Fertility declines with age in women, due in large part to decreased ovarian follicle numbers. The decline and eventual cessation of ovarian function, termed menopause, is associated with other adverse consequences, such as increased risks of cardiovascular disease and osteoporosis. It is therefore important to understand the factors that contribute to normal and accelerated ovarian aging so that we can prevent early menopause and its adverse consequences. This proposal aims to test the hypothesis that ovarian aging is characterized by decreased ovarian antioxidant capacity, leading to increased reactive oxygen species, which initiate apoptotic destruction of ovarian follicles. Further, it is hypothesized that genetically decreased antioxidant capacity and exposure to ovarian toxicants in the environment accelerate this process.

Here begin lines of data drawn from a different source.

(** * MindForge harness: a shallow embedding of the evaluation engine

    The development follows the layout of the Python package
    [mindforge_harness]:

    - [Py]           the fragment of Python the harness relies on: exceptions,
                     string helpers, insertion-ordered dictionaries, JSON
                     values and a small object store for mutable lists;
    - [Utils]        [utils.py]: crash-detail extraction and the spec hasher;
    - [ImageBuilder] [docker/image_builder.py]: Dockerfile formatting, image
                     names and the build orchestrator with its failed set;
    - [RunInstance]  [run_instance.py]: result gathering and reconciliation;
    - [Evaluate]     [evaluate.py]: the batch scheduler;
    - [Dataset]      [utils.py]: the preparation of the dataset;
    - [Produce]      [produce.py]: the differential classifier;
    - [DockerUtils]  [docker/docker_utils.py]: the lookup of a local image;
    - [BuildAll]     [docker/image_builder.py]: the loop over a data file;
    - [Patches]      [utils.py]: the test files of a patch;
    - [EvalScript]   [run_instance.py]: the test command of the entry script;
    - [EvaluateReport] [evaluate.py]: streaming mode and the report;
    - [ProducePrepare] [produce.py]: the preparation of the two rounds;
    - [PatchCode]    [docker/consts.py]: the patch script of the image.

    Definitions come first, the properties of each module afterwards. *)

From stdpp Require Import gmap strings list fin_maps pretty sorting.
From Stdlib Require Import Ascii String.

Open Scope string_scope.
Set Warnings "-register-all,-clear-no-such-hyp".

(* ===================================================================== *)
(** * Python fragment *)
(* ===================================================================== *)

Module Py.

(** Exceptions raised by the modelled code. *)
Inductive exn :=
| KeyError (key : string)
| UnboundLocalError (var : string)
| AttributeError (attr : string)
| TypeError (msg : string)
| ValueError (msg : string)
| AssertionError (msg : string)
| DockerError (msg : string)
| TimeoutError (msg : string)
| Exception (msg : string).

(** A computation that either raises or returns. *)
Definition res (A : Type) : Type := exn + A.

Definition ret {A} (a : A) : res A := inr a.
Definition raise {A} (e : exn) : res A := inl e.

Definition bind {A B} (m : res A) (k : A -> res B) : res B :=
  match m with
  | inl e => inl e
  | inr a => k a
  end.

Definition raises {A} (m : res A) : Prop :=
  match m with inl _ => True | inr _ => False end.

Definition returns {A} (m : res A) : Prop :=
  match m with inl _ => False | inr _ => True end.

(** [for x in xs: st = body st x], stopping at the first exception. *)
Fixpoint for_each {S A} (body : S -> A -> res S) (xs : list A) (st : S) : res S :=
  match xs with
  | [] => ret st
  | x :: xs' => bind (body st x) (for_each body xs')
  end.

(** ** Strings *)

Definition nl : string := String (ascii_of_nat 10) EmptyString.

(** [sub in s] *)
Fixpoint contains (sub s : string) : bool :=
  if String.prefix sub s then true
  else match s with
       | EmptyString => false
       | String _ s' => contains sub s'
       end.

Specific Aim 1 : To test the prediction that ovarian aging in mice is associated with increased ovarian oxidative stress and follicular apoptosis and decreased antioxidant capacity. Oxidative damage to lipids, proteins, and DNA, and antioxidant activities will be measured in ovaries of young adult and aging wild type mice. In situ measures of apoptosis and histomorphometric assessment of ovarian follicle numbers will be utilized to assess ovarian aging. Reactive oxygen species, antioxidant levels, and responsiveness to gonadotropins will be measured in cultured ovarian follicles and granulosa cells from young adult and aging mice.
Specific Aim 2 : To test the prediction that mice genetically deficient in antioxidant capacity have increased ovarian oxidative damage and apoptosis and accelerated ovarian aging. We will test the effects of deletion of glutamate cysteine ligase modifier subunit (Gclm), which greatly decreases synthesis of the antioxidant glutathione, on the age-associated changes in fertility, ovarian follicle numbers, follicular apoptosis, reactive oxygen species levels, glutathione redox state, and oxidative damage using the methods outlined for Aim 1. Antioxidant supplementation will be tested to rescue Gclm-/- follicles.
Specific Aim 3 : To test the role of gene-environment interaction in accelerated ovarian aging by determining whether Gclm-/- mice are more sensitive to premature ovarian failure induced by the environmental pollutant benzo[a]pyrene. Endpoints of oxidative damage, apoptosis, and ovarian follicle numbers will be measured as for Aim 1 in mice treated with benzo[a]pyrene or vehicle. The sensitivity of cultured follicles from Gclm-/- and wild type mice to in vitro treatment with benzo[a]pyrene will also be compared. Rescue of cultured follicles from benzo[a]pyrene toxicity by supplementatio with antioxidants will be tested.
Although all women undergo menopause, the factors that determine when it occurs are not well understood. These studies will elucidate whether ovarian aging is associated with decreased ovarian antioxidant capacity and increased ovarian oxidative stress and test whether mice genetically deficient in an important antioxidant have accelerated spontaneous ovarian senescence and increased susceptibility to chemically-induced premature ovarian failure. This will contribute to the larger goals of identifying new targets for prevention of early menopause and its attendant adverse consequences.